Ms. Gosfield’s music, performed by the Philharmonic’s New Music Group and authoritatively conducted by
Christopher Rountree,
is an appealing pastiche that combines the industrial sounds for which she is best known with more traditional forms, including delightful allusions to
Kurt Weill’s
Broadway years and mid-20th-century Latin-inflected dance rhythms. And those fond of vintage sci-fi movies will relish her canny use of synthesizer (the source of those disconcerting radio-wave sounds and other distortions) and theremin (with its inimitably eerie fluctuations), as well as innovatively struck percussion, much of it produced in a section of the auditorium usually reserved for seating or large choruses and here sealed off to muffle the alien sounds.
That area also serves as something of a cage for the game soprano Hila Plitmann, attired as an alien in a silvery second skin beneath a fish-tailed crimson gown and a cap that recalls stewardesses from the “Mad Men” era. Her performance of menacing hisses and various feats of vocalise gives her the show’s ostensible star turn—her only competition the increasingly addled bass crooner, a droll
James Hayden,
whose standout song “Venus” was entirely Ms. Gosfield’s creation. Other voices (like that of the mezzo-soprano
Suzanna Guzmán
and the baritone
Hadleigh Adams
) were transmitted from the remote sites and thus unseen at Disney Hall.
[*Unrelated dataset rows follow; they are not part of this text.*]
(** *** Fences *)

Lemma fence_groups line m : exec FENCE_RE line = Some m -> exists u v w, group 1 m = Some u /\ group 2 m = Some v /\
  exists before after, line = before +:+ u +:+ v +:+ w +:+ after.
Proof.
  intros E. pose proof (exec_split _ _ _ E) as Hs. unfold exec in E. apply exec_from_matches in E as (p & s' & Hm & Hr & Hc).
  unfold FENCE_RE, re_seqs in Hm. cbn [foldr] in Hm.
  apply matches_seq in Hm as (s1 & H1 & Hm). apply matches_assert in H1 as [-> _].
  apply matches_seq in Hm as (s2 & H2 & Hm). apply matches_group in H2 as (t2 & u & M2 & R2 & _ & C2).
  apply matches_seq in Hm as (s3 & H3 & Hm). apply matches_group in H3 as (t3 & v & M3 & R3 & _ & C3).
  apply matches_seq in Hm as (s4 & H4 & Hm). apply matches_group in H4 as (t4 & w & M4 & R4 & _ & C4).
  apply matches_seq in Hm as (s5 & H5 & Hm). apply matches_assert in H5 as [-> _]. assert (s' = s4) as -> by (by inversion Hm).
  apply matches_caps in M2 as K2; [|reflexivity]. apply matches_caps in M3 as K3; [|reflexivity]. apply matches_caps in M4 as K4; [|reflexivity].
  exists u, v, w. unfold group. rewrite <- Hc, C4, K4, C3, K3, C2. split_and!; [done|done|].
  exists (mr_before m), (mr_after m). rewrite Hs at 1. f_equal. cbn [ms_rest] in R2. by rewrite <- Hr, <- R4, <- R3, <- R2, Hr.
Qed.

Lemma str_repeat_length x n : js_str_length (repeat_str (String x "") n) = Z.of_nat n.
Proof.
  induction n as [|n IH]; [done|]. change (repeat_str (String x "") (S n)) with (String x "" +:+ repeat_str (String x "") n).
  rewrite js_str_length_app, IH. change (js_str_length (String x "")) with 1. lia.
Qed.
Lemma newlines_repeat x n : Ascii.eqb x nl = false -> newlines (repeat_str (String x "") n) = 0.
Proof.
  intros H. induction n as [|n IH]; [done|]. change (repeat_str (String x "") (S n)) with (String x "" +:+ repeat_str (String x "") n).
  rewrite newlines_app, IH. cbn. by rewrite H.
Qed.

(** The line that closes a fence is no longer than the one that opened it. *)
Lemma parseFenceLine_spec line f : parseFenceLine line = Some f -> free_of nl line = true ->
  fe_openLine f = line /\ truthy_str line = true /\ js_str_length (closeFenceLine f) <= js_str_length line /\ newlines (closeFenceLine f) = 0.
Proof.
  unfold parseFenceLine. destruct (exec FENCE_RE line) as [m|] eqn:E; [|done]. intros [= <-] Hf.
  pose proof E as (u & v & w & -> & -> & before & after & Hl)%fence_groups. cbn [default from_option id fe_openLine].
  unfold closeFenceLine. cbn [fe_indent fe_markerChar fe_markerLen]. rewrite js_str_length_app, newlines_app.
  rewrite newlines_free, Hl in Hf. rewrite !newlines_app in Hf.
  pose proof (newlines_pos before); pose proof (newlines_pos u); pose proof (newlines_pos v); pose proof (newlines_pos w); pose proof (newlines_pos after).
  split; [done|]. split.
  { destruct line; [vm_compute in E; discriminate|done]. }
  assert (Hv : exists x, match v with String c _ => String c "" | "" => "`" end = String x "" /\ Ascii.eqb x nl = false).
  { destruct v as [|x v]; [by exists "`"%char|]. exists x. split; [done|]. cbn [newlines] in *. pose proof (newlines_pos v). destruct (Ascii.eqb x nl); [lia|done]. }
  destruct Hv as (x & -> & Hx). rewrite str_repeat_length, newlines_repeat by done. split; [|lia].
  rewrite Hl, !js_str_length_app. change (Z.of_nat (String.length v)) with (js_str_length v).
  pose proof (js_str_length_pos before); pose proof (js_str_length_pos w); pose proof (js_str_length_pos after). lia.
Qed.

(** *** Every chunk fits *)

Lemma Forall_imap_pair {A} (Q : A -> Prop) (l : list A) : Forall Q l -> Forall (fun ix : nat * A => Q ix.2) (imap pair l).
Proof. intros H. apply Forall_lookup. intros i ix Hx. rewrite list_lookup_imap in Hx. apply fmap_Some in Hx as (y & Hy & ->). by eapply Forall_lookup in H. Qed.

Section fit.
Variables (maxC maxL room : Z).
Hypotheses (HmaxC : 1 <= maxC) (HmaxL : 1 <= maxL) (Hroom : 0 <= room).

(** Without fences a chunk keeps to both limits; a fence may cost a reopened line and its
    end. *)
Definition line_bound : Z := if room =? 0 then maxL else Z.max 2 maxL.
Definition chunk_fits (c : string) : Prop :=
  js_str_length c <= maxC + 2 * room /\ countLines c <= line_bound + (if room =? 0 then 0 else 1) /\ truthy_str c = true.

Definition fence_fits (f : OpenFence) : Prop :=
  js_str_length (fe_openLine f) + 1 <= room /\ js_str_length (closeFenceLine f) + 1 <= room /\
  newlines (closeFenceLine f) = 0 /\ newlines (fe_openLine f) = 0 /\ truthy_str (fe_openLine f) = true.

Record chunks_ok s : Prop := {
  ok_current : js_str_length (ck_current s) <= maxC + room;
  ok_fence : forall f, ck_fence s = Some f -> fence_fits f;
  ok_newlines : truthy_str (ck_current s) = true -> newlines (ck_current s) + 1 = ck_lines s;
  ok_lines : ck_lines s <= line_bound;
  ok_chunks : Forall chunk_fits (ck_chunks s)
}.

Lemma payload_fits text fence : (forall f, fence = Some f -> fence_fits f) -> truthy_str text = true ->
  js_str_length text <= maxC + room -> newlines text + 1 <= line_bound -> chunk_fits (closeFenceIfNeeded text fence).
Proof.
  intros Hf Ht H1 H2. unfold closeFenceIfNeeded, chunk_fits. destruct fence as [f|].
  - destruct (Hf f eq_refl) as (F1 & F2 & F3 & _ & _). rewrite Ht. cbn [negb].
    assert (Hp : (room =? 0) = false) by (apply Z.eqb_neq; pose proof (js_str_length_pos (closeFenceLine f)); lia).
    rewrite Hp. rewrite countLines_spec.
    destruct (js_endsWith text newline); cbn [negb]; rewrite !js_str_length_app, truthy_app, Ht, !newlines_app, F3; cbn [orb];
      change (js_str_length newline) with 1; change (newlines newline) with 1; split_and!; (done || lia).
  - rewrite countLines_spec, Ht. split; [lia|]. split; [destruct (room =? 0); lia|done].
Qed.

Lemma push_fits s : chunks_ok s -> truthy_str (ck_current s) = true ->
  Forall chunk_fits (push_payload (ck_current s) (ck_fence s) (ck_chunks s)).
Proof.
  intros [H1 H2 H3 H4 H5] Ht. unfold push_payload. destruct (truthy_str (js_trim _)); [|done].
  apply Forall_app. split; [done|]. constructor; [|constructor]. apply payload_fits; try done. rewrite H3; done.
Qed.

Definition reopened (fence : option OpenFence) : string := match fence with Some f => fe_openLine f | None => "" end.

Lemma flush_ok s : chunks_ok s -> truthy_str (ck_current s) = true ->
  chunks_ok (flush s) /\ ck_fence (flush s) = ck_fence s /\ ck_current (flush s) = reopened (ck_fence s) /\
  ck_lines (flush s) = (if truthy_str (reopened (ck_fence s)) then 1 else 0).
Proof.
  intros Hok Ht. pose proof (push_fits s Hok Ht) as Hp. destruct Hok as [H1 H2 H3 H4 H5]. unfold flush. rewrite Ht. cbn [negb].
  destruct s as [chunks current lines fence]. cbn in *. destruct fence as [f|]; cbn.
  - destruct (H2 f eq_refl) as (F1 & F2 & F3 & F4 & F5). cbn. rewrite F5. split; [|done].
    constructor; cbn; try done; [lia|lia|]. unfold line_bound. destruct (room =? 0); lia.
  - split; [|done]. constructor; cbn; try done; [change (js_str_length "") with 0; lia|]. unfold line_bound. destruct (room =? 0); lia.
Qed.

Lemma add_segment_ok charLimit lineLimit s ix : charLimit <= maxC -> lineLimit <= maxL ->
  chunks_ok s -> js_str_length ix.2 <= maxC /\ newlines ix.2 = 0 -> chunks_ok (add_segment charLimit lineLimit s ix).
Proof.
  intros Hc Hl Hok. destruct ix as [i seg]. cbn [snd]. intros [Hs Hn]. unfold add_segment. cbv zeta.
  set (cont := (0 <? i)%nat). clearbody cont. set (delimiter := if cont then "" else _).
  assert (Hd : js_str_length delimiter = newlines delimiter /\ newlines delimiter <= 1 /\ (cont = true -> delimiter = "") /\
               (cont = false -> truthy_str (ck_current s) = true -> newlines delimiter = 1)).
  { unfold delimiter. destruct cont; [by split_and!|]. by destruct (truthy_str (ck_current s)). }
  clearbody delimiter. destruct Hd as (D1 & D2 & D3 & D4). rewrite js_str_length_app.
  assert (Hfresh : forall s', chunks_ok s' -> chunks_ok (s' <| ck_current := seg |> <| ck_lines := 1 |>)).
  { intros s' [H1 H2 H3 H4 H5]. constructor; cbn; try done; [lia|lia|]. unfold line_bound. destruct (room =? 0); lia. }
  destruct (truthy_str (ck_current s)) eqn:Et.
  2: { rewrite andb_false_r, Et. by apply Hfresh. }
  rewrite andb_true_r. destruct ((charLimit <? _) || (lineLimit <? _)) eqn:Ee.
  - destruct (flush_ok s Hok Et) as (Hok' & Hf & Hcur & Hlines). destruct (truthy_str (ck_current (flush s))) eqn:Et'; [|by apply Hfresh].
    rewrite Hcur in Et'. destruct (ck_fence s) as [f|] eqn:Efs; [|done]. cbn [reopened] in *. rewrite Et' in Hlines.
    destruct (ok_fence s Hok f Efs) as (F1 & F2 & F3 & F4 & F5). destruct Hok' as [H1 H2 H3 H4 H5].
    assert (room =? 0 = false) as Hr by (apply Z.eqb_neq; pose proof (js_str_length_pos (fe_openLine f)); lia).
    constructor; cbn; rewrite ?Hcur, ?Hlines; try done.
    + rewrite !js_str_length_app. lia.
    + intros _. rewrite !newlines_app, F4, Hn. destruct cont; [rewrite D3 by done; cbn; lia|rewrite D4 by done; lia].
    + unfold line_bound. rewrite Hr. destruct cont; lia.
  - apply orb_false_iff in Ee as [E1%Z.ltb_ge E2%Z.ltb_ge]. rewrite Et. destruct Hok as [H1 H2 H3 H4 H5].
    constructor; cbn; try done.
    + rewrite !js_str_length_app. lia.
    + intros _. rewrite !newlines_app, Hn. specialize (H3 Et). destruct cont; [rewrite D3 by done; cbn; lia|rewrite D4 by done; lia].
    + unfold line_bound in *. destruct cont; [lia|]. destruct (room =? 0); lia.
Qed.

Lemma chunk_line_ok s line : chunks_ok s -> free_of nl line = true /\ (forall f, parseFenceLine line = Some f -> js_str_length line + 1 <= room) ->
  chunks_ok (chunk_line maxC maxL s line).
Proof.
  intros Hok [Hfree Hfence]. unfold chunk_line. set (next := next_fence line (ck_fence s)).
  assert (Hnext : forall f, next = Some f -> fence_fits f).
  { intros f. unfold next, next_fence. destruct (parseFenceLine line) as [info|] eqn:Ep; [|apply (ok_fence s Hok)].
    assert (fence_fits info) as Hi.
    { destruct (parseFenceLine_spec line info Ep Hfree) as (P1 & P2 & P3 & P4). specialize (Hfence info eq_refl). rewrite newlines_free in Hfree.
      unfold fence_fits. rewrite P1. split_and!; try done; lia. }
    destruct (ck_fence s) as [g|] eqn:Eg; [|by intros [= <-]]. destruct (String.eqb _ _ && _); [done|]. intros [= <-]. by apply (ok_fence s Hok). }
  clearbody next. set (limit := Z.max 1 _).
  assert (Hlim : char_limit maxC next <= maxC).
  { unfold char_limit, reserve_chars. destruct next as [f|]; [pose proof (js_str_length_pos (closeFenceLine f))|];
      match goal with |- context [0 <? ?x] => destruct (Z.ltb_spec 0 x) end; lia. }
  assert (Hll : line_limit maxL next <= maxL).
  { unfold line_limit. destruct next; match goal with |- context [0 <? ?x] => destruct (Z.ltb_spec 0 x) end; lia. }
  destruct (splitLongLine_spec line limit (bool_decide (ck_fence s <> None))) as [S1 S2].
  set (segs := splitLongLine _ _ _) in *. clearbody segs.
  assert (Hsegs : Forall (fun p => js_str_length p <= maxC /\ newlines p = 0) segs).
  { apply Forall_forall. intros p Hp. pose proof (proj1 (Forall_forall _ _) S2 p Hp) as Hlen. cbn in Hlen. split.
    - unfold limit in Hlen. destruct (truthy_str (ck_current s)); [pose proof (js_str_length_pos (ck_current s))|]; lia.
    - rewrite newlines_free, <- S1 in Hfree. apply list_elem_of_split in Hp as (l1 & l2 & ->). rewrite str_app_str in Hfree.
      change (str (p :: l2)) with (p +:+ str l2) in Hfree. rewrite !newlines_app in Hfree.
      pose proof (newlines_pos (str l1)); pose proof (newlines_pos p); pose proof (newlines_pos (str l2)). lia. }
  clear Hfree. assert (Hok' : chunks_ok (foldl (add_segment (char_limit maxC next) (line_limit maxL next)) s (imap pair segs))).
  { eapply foldl_inv; [|by apply Forall_imap_pair|done]. intros t ix Ht Hix. by apply add_segment_ok. }
  destruct Hok' as [H1 H2 H3 H4 H5]. by constructor.
Qed.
Many of the show’s most relatable lines are too locally oriented for audiences elsewhere, so Mr. Sharon will have to alter his libretto if this work is to travel. But there seems no other reason why this deft and witty riff on our inherent vulnerabilities—to superior powers, uncertainty, impulsive thinking, etc.—should remain bound to this city in particular. In any case, Mr. Sharon is clearly going places.
—Mr. Mermelstein writes for the Journal on classical music and film.